■ **PROVIDED RECORDS**

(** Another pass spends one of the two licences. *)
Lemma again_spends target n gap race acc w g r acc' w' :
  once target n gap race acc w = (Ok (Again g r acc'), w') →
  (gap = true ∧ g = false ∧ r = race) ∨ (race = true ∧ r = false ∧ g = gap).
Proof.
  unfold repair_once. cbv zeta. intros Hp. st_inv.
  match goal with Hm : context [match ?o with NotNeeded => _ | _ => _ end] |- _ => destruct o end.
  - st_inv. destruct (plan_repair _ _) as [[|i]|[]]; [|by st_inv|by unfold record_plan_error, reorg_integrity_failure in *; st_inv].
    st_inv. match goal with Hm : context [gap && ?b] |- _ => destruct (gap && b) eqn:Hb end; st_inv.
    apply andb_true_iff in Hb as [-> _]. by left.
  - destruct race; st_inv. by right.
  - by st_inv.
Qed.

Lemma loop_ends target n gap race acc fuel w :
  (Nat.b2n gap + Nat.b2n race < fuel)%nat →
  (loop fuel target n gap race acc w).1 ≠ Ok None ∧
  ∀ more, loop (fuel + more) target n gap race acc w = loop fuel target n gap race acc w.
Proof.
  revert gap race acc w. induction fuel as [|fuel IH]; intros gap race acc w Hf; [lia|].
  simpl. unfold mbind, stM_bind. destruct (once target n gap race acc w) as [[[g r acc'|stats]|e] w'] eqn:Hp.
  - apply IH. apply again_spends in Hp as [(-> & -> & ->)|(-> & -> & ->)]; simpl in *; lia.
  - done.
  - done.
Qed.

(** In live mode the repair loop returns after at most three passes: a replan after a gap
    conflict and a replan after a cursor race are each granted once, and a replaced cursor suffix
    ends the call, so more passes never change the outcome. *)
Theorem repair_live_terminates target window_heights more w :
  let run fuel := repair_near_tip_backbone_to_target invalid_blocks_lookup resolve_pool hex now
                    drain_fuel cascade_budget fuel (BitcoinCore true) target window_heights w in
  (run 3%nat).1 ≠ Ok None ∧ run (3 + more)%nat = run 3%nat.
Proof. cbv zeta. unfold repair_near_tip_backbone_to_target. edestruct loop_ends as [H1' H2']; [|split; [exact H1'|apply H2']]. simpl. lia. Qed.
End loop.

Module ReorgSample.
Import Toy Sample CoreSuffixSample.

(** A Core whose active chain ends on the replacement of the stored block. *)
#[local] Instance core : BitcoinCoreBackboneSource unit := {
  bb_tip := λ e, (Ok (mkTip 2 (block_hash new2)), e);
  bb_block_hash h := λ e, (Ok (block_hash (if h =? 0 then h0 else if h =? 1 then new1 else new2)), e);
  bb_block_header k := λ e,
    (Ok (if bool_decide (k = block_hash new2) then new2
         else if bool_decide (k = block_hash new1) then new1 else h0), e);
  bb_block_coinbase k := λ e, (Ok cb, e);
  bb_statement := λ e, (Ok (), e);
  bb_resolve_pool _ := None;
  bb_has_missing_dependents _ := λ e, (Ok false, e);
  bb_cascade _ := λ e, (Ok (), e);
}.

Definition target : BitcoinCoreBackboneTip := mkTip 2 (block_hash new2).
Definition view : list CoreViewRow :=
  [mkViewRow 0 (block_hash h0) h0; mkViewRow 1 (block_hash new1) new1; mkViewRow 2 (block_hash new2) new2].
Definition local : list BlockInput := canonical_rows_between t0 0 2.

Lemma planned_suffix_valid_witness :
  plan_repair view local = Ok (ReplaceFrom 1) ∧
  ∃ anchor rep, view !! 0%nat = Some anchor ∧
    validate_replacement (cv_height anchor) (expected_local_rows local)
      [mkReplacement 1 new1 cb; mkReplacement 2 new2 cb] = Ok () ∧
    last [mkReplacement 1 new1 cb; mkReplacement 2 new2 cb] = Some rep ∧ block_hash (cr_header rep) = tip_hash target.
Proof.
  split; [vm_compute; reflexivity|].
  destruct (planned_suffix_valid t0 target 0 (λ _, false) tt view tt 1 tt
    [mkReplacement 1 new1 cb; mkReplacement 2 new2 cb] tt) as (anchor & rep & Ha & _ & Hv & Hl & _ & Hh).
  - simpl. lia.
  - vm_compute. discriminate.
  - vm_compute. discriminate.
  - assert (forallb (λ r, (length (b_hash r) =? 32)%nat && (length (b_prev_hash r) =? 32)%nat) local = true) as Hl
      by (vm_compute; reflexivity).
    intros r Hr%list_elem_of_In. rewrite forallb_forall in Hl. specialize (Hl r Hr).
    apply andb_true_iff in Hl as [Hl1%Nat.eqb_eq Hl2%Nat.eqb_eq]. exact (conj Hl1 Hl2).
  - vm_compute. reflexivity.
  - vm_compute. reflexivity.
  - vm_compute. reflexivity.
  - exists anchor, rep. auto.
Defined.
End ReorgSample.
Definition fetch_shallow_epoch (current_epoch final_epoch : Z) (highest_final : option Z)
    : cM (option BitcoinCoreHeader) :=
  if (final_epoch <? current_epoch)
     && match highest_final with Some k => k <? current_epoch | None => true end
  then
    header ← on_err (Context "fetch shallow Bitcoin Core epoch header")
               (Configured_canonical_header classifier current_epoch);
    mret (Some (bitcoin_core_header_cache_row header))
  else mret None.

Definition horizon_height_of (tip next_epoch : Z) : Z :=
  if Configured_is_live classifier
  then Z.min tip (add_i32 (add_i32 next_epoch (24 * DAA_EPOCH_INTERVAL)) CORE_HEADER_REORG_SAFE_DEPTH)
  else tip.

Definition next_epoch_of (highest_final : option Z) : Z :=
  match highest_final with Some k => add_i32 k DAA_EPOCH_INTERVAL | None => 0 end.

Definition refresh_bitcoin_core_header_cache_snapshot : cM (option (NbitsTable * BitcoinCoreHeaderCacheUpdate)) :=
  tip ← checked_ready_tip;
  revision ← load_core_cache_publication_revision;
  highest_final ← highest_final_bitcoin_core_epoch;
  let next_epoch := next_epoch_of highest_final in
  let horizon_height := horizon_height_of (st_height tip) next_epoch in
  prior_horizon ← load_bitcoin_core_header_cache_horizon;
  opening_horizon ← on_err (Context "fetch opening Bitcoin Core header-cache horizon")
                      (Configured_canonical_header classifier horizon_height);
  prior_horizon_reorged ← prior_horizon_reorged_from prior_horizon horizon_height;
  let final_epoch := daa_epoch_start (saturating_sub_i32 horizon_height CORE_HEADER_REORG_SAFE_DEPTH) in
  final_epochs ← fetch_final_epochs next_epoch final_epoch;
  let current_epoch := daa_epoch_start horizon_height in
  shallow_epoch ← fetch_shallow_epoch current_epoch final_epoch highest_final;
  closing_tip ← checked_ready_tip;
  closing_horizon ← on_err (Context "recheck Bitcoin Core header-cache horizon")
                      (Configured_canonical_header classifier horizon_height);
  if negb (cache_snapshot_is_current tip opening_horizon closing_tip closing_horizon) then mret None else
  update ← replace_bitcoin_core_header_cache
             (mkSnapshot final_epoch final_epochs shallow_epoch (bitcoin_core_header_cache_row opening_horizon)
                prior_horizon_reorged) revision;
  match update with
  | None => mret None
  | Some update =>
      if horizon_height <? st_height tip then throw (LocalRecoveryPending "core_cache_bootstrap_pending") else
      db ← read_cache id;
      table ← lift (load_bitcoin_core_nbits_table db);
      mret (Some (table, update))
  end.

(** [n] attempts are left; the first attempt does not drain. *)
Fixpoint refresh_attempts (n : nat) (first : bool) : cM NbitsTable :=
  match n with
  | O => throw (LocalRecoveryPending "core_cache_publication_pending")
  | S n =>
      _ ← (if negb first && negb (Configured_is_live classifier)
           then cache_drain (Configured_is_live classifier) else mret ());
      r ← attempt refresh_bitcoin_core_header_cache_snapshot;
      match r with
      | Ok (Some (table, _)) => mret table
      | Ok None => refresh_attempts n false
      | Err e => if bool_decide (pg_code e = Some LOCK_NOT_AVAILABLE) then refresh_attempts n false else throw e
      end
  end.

■ **WORK REQUEST**
Return word for word the lines above from the line with "db ← read_cache id;" to the line with "negb (Configured_is_live classifier)", including both and leaving out all others.

■ **RESULT**
      db ← read_cache id;
      table ← lift (load_bitcoin_core_nbits_table db);
      mret (Some (table, update))
  end.

(** [n] attempts are left; the first attempt does not drain. *)
Fixpoint refresh_attempts (n : nat) (first : bool) : cM NbitsTable :=
  match n with
  | O => throw (LocalRecoveryPending "core_cache_publication_pending")
  | S n =>
      _ ← (if negb first && negb (Configured_is_live classifier)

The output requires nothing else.